Complex systems are characterized by emergent patterns created by the nontrivial interplay between dynamical processes and the networks of interactions on which these processes unfold. Topological or dynamical descriptors alone are not enough to fully embrace this interplay in all its complexity, and many times one has to resort to dynamics-specific approaches that limit a comprehension of general principles. To address this challenge, we employ a metric-that we name Jacobian distance-which captures the spatiotemporal spreading of perturbations, enabling us to uncover the latent geometry inherent in network-driven processes. We compute the Jacobian distance for a broad set of nonlinear dynamical models on synthetic and real-world networks of high interest for applications from biological to ecological and social contexts. We show, analytically and computationally, that the process-driven latent geometry of a complex network is sensitive to both the specific features of the dynamics and the topological properties of the network. This translates into potential mismatches between the functional and the topological mesoscale organization, which we explain by means of the spectrum of the Jacobian matrix. Finally, we demonstrate that the Jacobian distance offers a clear advantage with respect to traditional methods when studying human brain networks. In particular, we show that it outperforms classical network communication models in explaining functional communities from structural data, therefore highlighting its potential in linking structure and function in the brain.
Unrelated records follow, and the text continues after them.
Lemma third_party_other_status_not_stored_witness :
  (caches_match (url CdnScenario.font) (caches Scenario.installed) = None /\
   status Scenario.not_found <> 200%N) /\
  caches (snd (handleCDNRequest Scenario.missing CdnScenario.font
                 Scenario.installed))
  = caches Scenario.installed.
Proof.
  assert (S : status Scenario.not_found <> 200%N) by discriminate.
  split; [split; [reflexivity|exact S]|].
  exact (proj2 (third_party_other_status_not_stored Scenario.missing
                  CdnScenario.font Scenario.installed 20%N Scenario.not_found
                  eq_refl eq_refl S)).
Defined.

(** X9. When the fetch is rejected and nothing is cached for the request,
    a URL containing [.css] or [tailwind] is answered with an empty
    stylesheet (status 200, content type text/css); for any other URL the
    rejection is passed on to the caller.  Nothing is stored either way. *)
Theorem third_party_offline_fallback :
  forall (env : Env) (request : Request) (w : World) (t : N),
    caches_match (url request) (caches w) = None ->
    network env (url request) = Rejects t ->
    ((exists pre post,
        url request = String.append pre (String.append ".css" post) \/
        url request = String.append pre (String.append "tailwind" post)) ->
     fst (handleCDNRequest env request w) = Returned css_fallback) /\
    ((forall pre post,
        url request <> String.append pre (String.append ".css" post) /\
        url request <> String.append pre (String.append "tailwind" post)) ->
     fst (handleCDNRequest env request w) = Thrown NetworkError) /\
    caches (snd (handleCDNRequest env request w)) = caches w /\
    status css_fallback = 200%N /\
    headers css_fallback = [("Content-Type", "text/css")] /\
    body css_fallback = "/* Offline - CSS unavailable */".
Proof.
  intros env request w t Miss N.
  rewrite (handleCDNRequest_miss_rejected env request w t Miss N).
  cbn [fst snd]. split; [|split; [|repeat split]].
  - intros [pre [post [E|E]]].
    + assert (I : includes (url request) ".css" = true)
        by (apply includes_substring; exists pre, post; exact E).
      rewrite I. reflexivity.
    + assert (I : includes (url request) "tailwind" = true)
        by (apply includes_substring; exists pre, post; exact E).
      rewrite I, orb_true_r. reflexivity.
  - intros No.
    destruct (includes (url request) ".css") eqn:A.
    + apply includes_substring in A. destruct A as [pre [post E]].
      destruct (No pre post) as [X _]. contradiction.
    + destruct (includes (url request) "tailwind") eqn:B; [|reflexivity].
      apply includes_substring in B. destruct B as [pre [post E]].
      destruct (No pre post) as [_ X]. contradiction.
Qed.

Lemma third_party_offline_fallback_witness :
  (caches_match (url CdnScenario.stylesheet) (caches Scenario.installed) = None /\
   network Scenario.offline (url CdnScenario.stylesheet) = Rejects 20) /\
  fst (handleCDNRequest Scenario.offline CdnScenario.stylesheet
         Scenario.installed)
  = Returned css_fallback.
Proof.
  split; [split; reflexivity|].
  apply (proj1 (third_party_offline_fallback Scenario.offline
                  CdnScenario.stylesheet Scenario.installed 20%N
                  eq_refl eq_refl)).
  exists "https://cdnjs.cloudflare.com/ajax/libs/x/1.0/x.min", "".
  left. reflexivity.
Defined.

(** Of the pre-cached third-party URLs only the Tailwind one has the
    stylesheet fallback: the font stylesheets are served under [/css2],
    which contains neither marker. *)
Example fallback_markers_in_manifest :
  map (fun u => includes u ".css" || includes u "tailwind") cdnUrlsToCache
  = [true; false; false; false].
Proof. reflexivity. Qed.

(** ** The image and page strategies, continued *)

(** X10. The image strategy never rejects: it returns, or waits for a
    fetch that does not settle.  On a miss with a rejected fetch it
    returns the synthetic answer with status 404 and body
    [Image not available], and stores nothing. *)
Theorem image_strategy_never_rejects :
  forall (env : Env) (request : Request) (w : World),
    hangs_or_returns (fst (handleImageRequest env request w)) /\
    (forall t,
        caches_match (url request) (caches w) = None ->
        network env (url request) = Rejects t ->
        fst (handleImageRequest env request w) = Returned image_unavailable /\
        caches (snd (handleImageRequest env request w)) = caches w) /\
    status image_unavailable = 404%N /\
    body image_unavailable = "Image not available".
Proof.
  intros env request w. split; [|split; [|split; reflexivity]].
  - destruct (caches_match (url request) (caches w)) as [c|] eqn:Hit.
    + rewrite (handleImageRequest_hit env request w c Hit).
      right. eexists. reflexivity.
    + destruct (network env (url request)) as [t r|t|] eqn:N.
      * rewrite (handleImageRequest_miss_online env request w t r Hit N).
        right. eexists. reflexivity.
      * rewrite (handleImageRequest_miss_offline env request w t Hit N).
        right. eexists. reflexivity.
      * rewrite (handleImageRequest_miss_pending env request w Hit N).
        left. reflexivity.
  - intros t Miss N.
    rewrite (handleImageRequest_miss_offline env request w t Miss N).
    split; reflexivity.
Qed.

Lemma image_strategy_never_rejects_witness :
  (caches_match (url Scenario.picture) (caches Scenario.installed) = None /\
   network Scenario.offline (url Scenario.picture) = Rejects 20) /\
  fst (handleImageRequest Scenario.offline Scenario.picture Scenario.installed)
  = Returned image_unavailable.
Proof.
  split; [split; reflexivity|].
  exact (proj1 (proj1 (proj2 (image_strategy_never_rejects Scenario.offline
                                Scenario.picture Scenario.installed))
                  20%N eq_refl eq_refl)).
Defined.



(** X12. The page strategy never rejects either.  When the fetch is
    rejected and neither the request nor '/offline.html' is in any
    partition, it returns [undefined]. *)
Theorem page_strategy_never_rejects :
  forall (env : Env) (request : Request) (w : World),
    hangs_or_returns (fst (handlePageRequest env request w)) /\
    (forall t,
        network env (url request) = Rejects t ->
        caches_match (url request) (caches w) = None ->
        caches_match "/offline.html" (caches w) = None ->
        handlePageRequest env request w
        = (Returned None, log_fetch (url request) w)).
Proof.
  intros env request w. split.
  - destruct (network env (url request)) as [t r|t|] eqn:N.
    + rewrite (handlePageRequest_online env request w t r N).
      right. eexists. reflexivity.
    + rewrite (handlePageRequest_offline env request w t N).
      right. eexists. reflexivity.
    + rewrite (handlePageRequest_pending env request w N). left. reflexivity.
  - intros t N Miss Off.
    rewrite (handlePageRequest_offline env request w t N), Miss, Off.
    reflexivity.
Qed.

Lemma page_strategy_never_rejects_witness :
  (network Scenario.offline (url Scenario.page) = Rejects 20 /\
   caches_match (url Scenario.page) (caches Scenario.fresh) = None /\
   caches_match "/offline.html" (caches Scenario.fresh) = None) /\
  handlePageRequest Scenario.offline Scenario.page Scenario.fresh
  = (Returned None, log_fetch (url Scenario.page) Scenario.fresh).
Proof.
  split; [repeat split|].
  exact (proj2 (page_strategy_never_rejects Scenario.offline Scenario.page
                  Scenario.fresh) 20%N eq_refl eq_refl eq_refl).
Defined.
复杂系统的特征在于,由动态过程与这些过程所展开的相互作用网络之间的非平凡相互作用所产生的涌现模式。仅靠拓扑或动态描述符不足以完全涵盖这种相互作用的所有复杂性,而且很多时候人们不得不诉诸特定于动力学的方法,这限制了对一般原理的理解。为应对这一挑战,我们采用了一种度量——我们称之为雅可比距离——它捕捉扰动的时空传播,使我们能够揭示网络驱动过程中固有的潜在几何结构。我们针对从生物到生态和社会背景等应用中高度关注的合成网络和真实世界网络上的广泛非线性动力学模型计算雅可比距离。我们通过分析和计算表明,复杂网络的过程驱动潜在几何结构对动力学的特定特征和网络的拓扑属性都很敏感。这转化为功能和拓扑中尺度组织之间可能存在的不匹配,我们通过雅可比矩阵的谱来解释这一点。最后,我们证明,在研究人类大脑网络时,雅可比距离相对于传统方法具有明显优势。特别是,我们表明它在从结构数据解释功能群落方面优于经典网络通信模型,因此突出了其在连接大脑结构和功能方面的潜力。